Wednesday, August 30, 2017


IS  ANYTHING  SACRED

INTRODUCTION

The title of my homily for this 21 Wednesday in Ordinary time is, “Is Anything Sacred?”

We were watching NCIS last evening. It was a rerun.

Gibbs disappeared - and they looked everywhere - till they discovered he had gone undercover for an old, old case. He had spotted someone from way back while looking out the window of the diner he often goes to.

Quinn and Bishop [?] are checking his house - to see if he was there - but they had no luck. 

However, Quinn broke a plate. Bishop said he can always get another one.

She could only see the underside of the plate - so Quinn said to her, “Not this plate.”  It was a plate that Gibbs’ little girl made  when she was in the 3rd grade and made it for her parents.  It had a kids drawing and writing on it.

The plate was sacred. The plate was special. The plate was unique.

HOUSTON FLOODING

We were also watching the evening news - earlier - and there were all kinds of scenes showing people with plastic bags getting into boats - heading for higher ground.

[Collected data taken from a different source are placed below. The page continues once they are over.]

(** The keys of the output: the loop over the degree is the outer one. *)
Definition expected_keys (c : calculator V) : list (list Z) :=
  seq 0 (l_max c + 1) ≫= λ l, (λ a_i, [a_i; Z.of_nat l; 1%Z]) <$> all_species c.


(** The identifier of the atom at position [k] of the batch. *)
Definition atom_label (b : batch V) (k : nat) : option (list Z) :=
  match structure_centers b !! k, centers b !! k with
  | Some s, Some i => Some [s; i]
  | _, _ => None
  end.


End provider_results.

Section statement_vocabulary.
Context `{Scalar V}.

(** The neighbor species that the sample labels record for every pair. *)
Definition neighbor_species_labels (b : batch V) : list Z :=
  match column "species_neighbor" (sample_labels b) with
  | Ok aj => aj
  | Err _ => []
  end.

(** The flat center index of every pair. *)
Definition flat_center_indices (b : batch V) : list Z :=
  match s_i_metadata_to_unique b with
  | Ok flat => flat
  | Err _ => []
  end.

(** The number of columns of the degree-[l] block of the vector expansion. *)
Definition ve_columns (c : calculator V) (b : batch V) (l : nat) : nat :=
  match n_pseudo_species c with
  | Some a => a * n_radial c b l
  | None => n_radial c b l
  end.

(** Entry [col] of row [p] of the degree-[l] radial response, its trailing
    axes read as one axis of [ve_columns] entries. *)
Definition radial_entry (c : calculator V) (b : batch V) (l p col : nat) : V :=
  match radial_basis_of c b !! l with
  | Some t => rd (data t) (p * ve_columns c b l + col)
  | None => vzero
  end.

(** Entry [m] of row [p] of the degree-[l] chunk of the angular response. *)
Definition angular_entry (c : calculator V) (b : batch V) (l p m : nat) : V :=
  get2 (spherical_harmonics_of c b) p (l * l + m).








(** In species mode every neighbor species that the labels record is in
    the vocabulary. *)
Definition known_neighbors (c : calculator V) (b : batch V) : Prop :=
  n_pseudo_species c = None →
  Forall (λ a, a ∈ all_species c) (neighbor_species_labels b).

#[global] Instance known_neighbors_dec (c : calculator V) (b : batch V) :
  Decision (known_neighbors c b).
Proof. unfold known_neighbors. apply _. Defined.




End statement_vocabulary.

(** ** Batches on which the flat index is the position of the center

    The structures are concatenated in increasing order of their index,
    the atoms of a structure are numbered [0, 1, ...] in the order of the
    batch, and every structure owns at least one pair. *)

Definition local_numbering {V} (b : batch V) : Prop :=
  centers b =
  imap (λ k s, Z.of_nat (k - length (filter (λ y, (y < s)%Z) (structure_centers b))))
       (structure_centers b).

Definition well_numbered {V} (b : batch V) : Prop :=
  StronglySorted Z.le (structure_centers b) ∧
  local_numbering b ∧
  Forall (λ s, s ∈ structure_pairs b) (structure_centers b).

#[global] Instance well_numbered_dec {V} (b : batch V) : Decision (well_numbered b).
Proof. unfold well_numbered, local_numbering. apply _. Defined.

(** ** Reordering the pair list *)

(** The list [l] in the order [σ]: entry [p] of the result is entry
    [σ[p]] of [l]. *)
Definition reorder {A} (σ : list nat) (l : list A) : list A :=
  omap (λ i, l !! i) σ.

(** The batch [b] with its pair list (the four per-pair tensors) in the
    order [σ]. *)
Definition reorder_pairs {V} (σ : list nat) (b : batch V) : batch V :=
  Batch (species b) (reorder σ (cell_shifts b)) (centers b) (reorder σ (pairs b))
        (structure_centers b) (reorder σ (structure_pairs b))
        (reorder σ (direction_vectors b)).

Section pair_order.
Context `{Scalar V}.

(** The providers answer row by row: on the reordered batch, the
    responses of row [p] are those of row [σ[p]] of [b]. *)
Definition rowwise_at (c : calculator V) (b : batch V) (σ : list nat) (l p : nat) : Prop :=
  match σ !! p with
  | Some q =>
      Forall (λ col, radial_entry c (reorder_pairs σ b) l p col = radial_entry c b l q col)
             (seq 0 (ve_columns c b l)) ∧
      Forall (λ m, angular_entry c (reorder_pairs σ b) l p m = angular_entry c b l q m)
             (seq 0 (2 * l + 1))
  | None => False
  end.

Definition rowwise_on (c : calculator V) (b : batch V) (σ : list nat) : Prop :=
  Forall (λ l, n_radial c (reorder_pairs σ b) l = n_radial c b l ∧
               Forall (rowwise_at c b σ l) (seq 0 (length (pairs b))))
         (seq 0 (l_max c + 1)).

#[global] Instance rowwise_on_dec `{!EqDecision V} (c : calculator V) (b : batch V)
    (σ : list nat) : Decision (rowwise_on c b σ).
Proof.
  unfold rowwise_on, rowwise_at.
  apply Forall_dec. intros l. apply and_dec; [apply _|].
  apply Forall_dec. intros p. destruct (σ !! p); apply _.
Defined.



End pair_order.


(** ** Reading one row of the output *)

Section rows_of_output.
Context `{Scalar V}.

(** The entries of the row labelled [lab] in the block of key [key]:
    the [(2l+1) * columns] entries of that atom, component by component. *)
Definition coefficient_row (tm : tensor_map V) (key lab : list Z) : option (list V) :=
  '(i, _) ← list_find (λ k, k = key) (lvalues (keys tm));
  blk ← blocks tm !! i;
  '(j, _) ← list_find (λ r, r = lab) (lvalues (samples blk));
  let stride := row_stride (shape (values blk)) in
  Some (take stride (drop (j * stride) (data (values blk)))).

Definition forward_row (c : calculator V) (b : batch V) (key lab : list Z)
    : option (list V) :=
  match forward c b with
  | Ok tm => coefficient_row tm key lab
  | Err _ => None
  end.

End rows_of_output.

(** A batch of two structures of which the first, a single atom, has no
    pair: structure 0 is one atom of species 1, structure 1 is a pair of
    atoms of species 8 and 1 that are neighbors of each other. *)
Definition zero_pair_first_batch : batch Z :=
  Batch [1; 8; 1]%Z
        [(0, 0, 0); (0, 0, 0)]%Z
        [0; 0; 1]%Z
        [(0, 1); (1, 0)]%Z
        [0; 1; 1]%Z
        [1; 1]%Z
        [(1, 0, 0); (-1, 0, 0)]%Z.

(** Its second structure alone. *)
Definition second_structure_alone : batch Z :=
  Batch [8; 1]%Z
        [(0, 0, 0); (0, 0, 0)]%Z
        [0; 1]%Z
        [(0, 1); (1, 0)]%Z
        [1; 1]%Z
        [1; 1]%Z
        [(1, 0, 0); (-1, 0, 0)]%Z.

(** Its first structure alone: one atom, no pair. *)
Definition isolated_atom_alone : batch Z :=
  Batch [1]%Z [] [0]%Z [] [0]%Z [] [].

Definition small_calculator : calculator Z := discrete_calculator [1; 8]%Z 0 1.

(** ** The call on a store

    The tensors of a call live in a store; the seven arguments are
    locations of it.  Everything [forward] computes from them it computes
    by reading; what it allocates is appended to the store; the one
    operation that writes in place is [index_add_], and its target is the
    tensor that [torch.zeros] has just allocated. *)

Module Store.

Inductive cell (V : Type) : Type :=
| Ints (a : list Z)
| IntPairs (a : list (Z * Z))
| IntTriples (a : list (Z * Z * Z))
| Vectors (a : list (V * V * V))
| Floats (t : tensor V).
Arguments Ints {V} a.
Arguments IntPairs {V} a.
Arguments IntTriples {V} a.
Arguments Vectors {V} a.
Arguments Floats {V} t.

Abbreviation store V := (list (cell V)).

(** A computation on the store: its result or exception, and the store
    it leaves. *)
Definition st (V A : Type) : Type := store V → res A * store V.

Definition st_bind {V A B} (m : st V A) (f : A → st V B) : st V B :=
  λ σ, match m σ with
       | (Ok a, σ') => f a σ'
       | (Err e, σ') => (Err e, σ')
       end.

Notation "'let!' x := m 'in' k" := (st_bind m (λ x, k))
  (at level 10, x name, m at level 100, k at level 200, only parsing).

(** A computation that only reads values it already holds. *)
Definition lift {V A} (r : res A) : st V A := λ σ, (r, σ).

(** A new tensor: it gets the next free location. *)
Definition alloc {V} (v : cell V) : st V nat := λ σ, (Ok (length σ), σ ++ [v]).

Definition load_floats {V} (loc : nat) : st V (tensor V) :=
  λ σ, match σ !! loc with
       | Some (Floats t) => (Ok t, σ)
       | _ => (Err RuntimeError, σ)
       end.

Fixpoint mapM_st {V A B} (f : A → st V B) (l : list A) : st V (list B) :=
  match l with
  | [] => lift (Ok [])
  | x :: l' => let! y := f x in let! ys := mapM_st f l' in lift (Ok (y :: ys))
  end.

(** The locations of the seven arguments. *)
Record batch_refs := BatchRefs {
  species_ref : nat;
  cell_shifts_ref : nat;
  centers_ref : nat;
  pairs_ref : nat;
  structure_centers_ref : nat;
  structure_pairs_ref : nat;
  direction_vectors_ref : nat
}.

(** The batch that the arguments denote in a store. *)
Definition load_batch {V} (σ : store V) (r : batch_refs) : res (batch V) :=
  match σ !! species_ref r, σ !! cell_shifts_ref r, σ !! centers_ref r,
        σ !! pairs_ref r, σ !! structure_centers_ref r,
        σ !! structure_pairs_ref r, σ !! direction_vectors_ref r with
  | Some (Ints sp), Some (IntTriples cs), Some (Ints ce), Some (IntPairs pa),
    Some (Ints sc), Some (Ints spa), Some (Vectors dv) =>
      Ok (Batch sp cs ce pa sc spa dv)
  | _, _, _, _, _, _, _ => Err RuntimeError
  end.

Definition read_batch {V} (r : batch_refs) : st V (batch V) :=
  λ σ, (load_batch σ r, σ).

Section forward_on_store.
Context `{Scalar V}.

(** [self.index_add_(0, index, source)] on the tensor at [loc]. *)
Definition index_add_inplace (loc : nat) (index : list Z) (source : tensor V)
    : st V unit :=
  λ σ, match σ !! loc with
       | Some (Floats self) =>
           match index_add_0 self index source with
           | Ok t => (Ok (), <[loc := Floats t]> σ)
           | Err e => (Err e, σ)
           end
       | _ => (Err RuntimeError, σ)
       end.

(** [densities_l = torch.zeros(shape); densities_l.index_add_(...)] *)
Definition accumulate (s : list nat) (index : list Z) (source : tensor V)
    : st V (tensor V) :=
  let! loc := alloc (Floats (zeros s)) in
  let! _ := index_add_inplace loc index source in
  load_floats loc.

(** One turn of the reduction loops (lines 158-167 and 174-183). *)
Definition densities_l_st (c : calculator V) (n_centers : nat) (indices : list Z)
    (expanded_vectors : tensor_map V) (l : nat) : st V (tensor V) :=
  let! blk := lift (block_l expanded_vectors l) in
  let expanded_vectors_l := values blk in
  if is_alchemical c then
    let! acc := accumulate [n_centers; dim expanded_vectors_l 1; dim expanded_vectors_l 2]
                  indices expanded_vectors_l in
    lift (reshape acc [Some n_centers; Some (2 * l + 1); None])
  else
    let n_species := length (all_species c) in
    let! acc := accumulate [n_centers * n_species; dim expanded_vectors_l 1;
                            dim expanded_vectors_l 2]
                  indices expanded_vectors_l in
    lift (let* t := reshape acc [Some n_centers; Some n_species; Some (2 * l + 1); None] in
          let* t := swapaxes_1_2 t in
          reshape t [Some n_centers; Some (2 * l + 1); None]).

(** [SphericalExpansion.forward] on the store: the arguments are read
    (line 131), the two metadata tensors are cloned (lines 136-137), and
    each degree gets a new accumulator. *)
Definition forward_st (c : calculator V) (r : batch_refs) : st V (tensor_map V) :=
  let! b := read_batch r in
  let! expanded_vectors := lift (vector_expansion_forward c b) in
  let! blk0 := lift (block_l expanded_vectors 0) in
  let! _ := alloc (Ints (structure_centers b)) in
  let! _ := alloc (Ints (centers b)) in
  let! _ := lift (guard_res (bool_decide (length (structure_centers b) = length (centers b)))
                            RuntimeError) in
  let! indices := lift (density_indices c b (samples blk0)) in
  let! densities :=
    mapM_st (densities_l_st c (length (centers b)) indices expanded_vectors)
            (seq 0 (l_max c + 1)) in
  lift (assemble c b expanded_vectors densities).

(** The store [σ'] keeps every tensor of [σ] as it is. *)
Definition keeps (σ σ' : store V) : Prop :=
  length σ ≤ length σ' ∧ ∀ loc, loc < length σ → σ' !! loc = σ !! loc.

(** A computation that leaves every tensor it finds as it is, and whose
    result is the one of [r]. *)
Definition reads_only {A} (m : st V A) (r : res A) : Prop :=
  ∀ σ, (m σ).1 = r ∧ keeps σ (m σ).2.

End forward_on_store.

End Store.

(** * Properties *)

(** ** The error monad *)


Lemma bind_Err {A B} (m : res A) (f : A → res B) (e : error) :
  m = Err e → bind m f = Err e.
Proof. by intros ->. Qed.







Lemma mapM_Err {A B} (f : A → res B) (l : list A) (x : A) :
  x ∈ l → (∃ e, f x = Err e) → ∃ e, mapM f l = Err e.
Proof.
  intros Hx [e He]. induction l as [|y l IH]; [by apply elem_of_nil in Hx|].
  apply elem_of_cons in Hx as [<-|Hx]; simpl.
  - rewrite He. by exists e.
  - destruct (f y) as [b|e']; simpl; [|by exists e'].
    destruct (IH Hx) as [e' ->]. by exists e'.
Qed.

(** ** Tabulated buffers *)






Lemma numel_cons (n : nat) (s : list nat) : numel (n :: s) = n * numel s.
Proof. done. Qed.

(** ** [torch.unique] *)












(** ** Counts and offsets *)










Lemma cumsum_from_length (acc : nat) (a : list nat) :
  length (cumsum_from acc a) = length a.
Proof. revert acc. induction a as [|x a IH]; intros acc; simpl; [done|]. by rewrite IH. Qed.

Imagine all the sacred photos, knickknacks, afghans from grandmothers, that people grabbed as the water was rising?

They were grabbing what they cherished as sacred.

ANY HOUSE

If you went into any house, any room of any person, and you would find out that everyone has their sacred treasures - that connect us to each other - often to people long gone.

What are your sacred items?

They are unique to every person. They are special to every person.

The title of my homily is, “Is Anything Sacred?”

If I can get a person to state that some object that they own is precious, sacred, unique, then I can point out an important teaching.

The message is this: we are the ones who consecrate the object.

We are the ones who make an object sacred.

Then I can jump to places. We all have sacred places - like where we proposed marriage to someone.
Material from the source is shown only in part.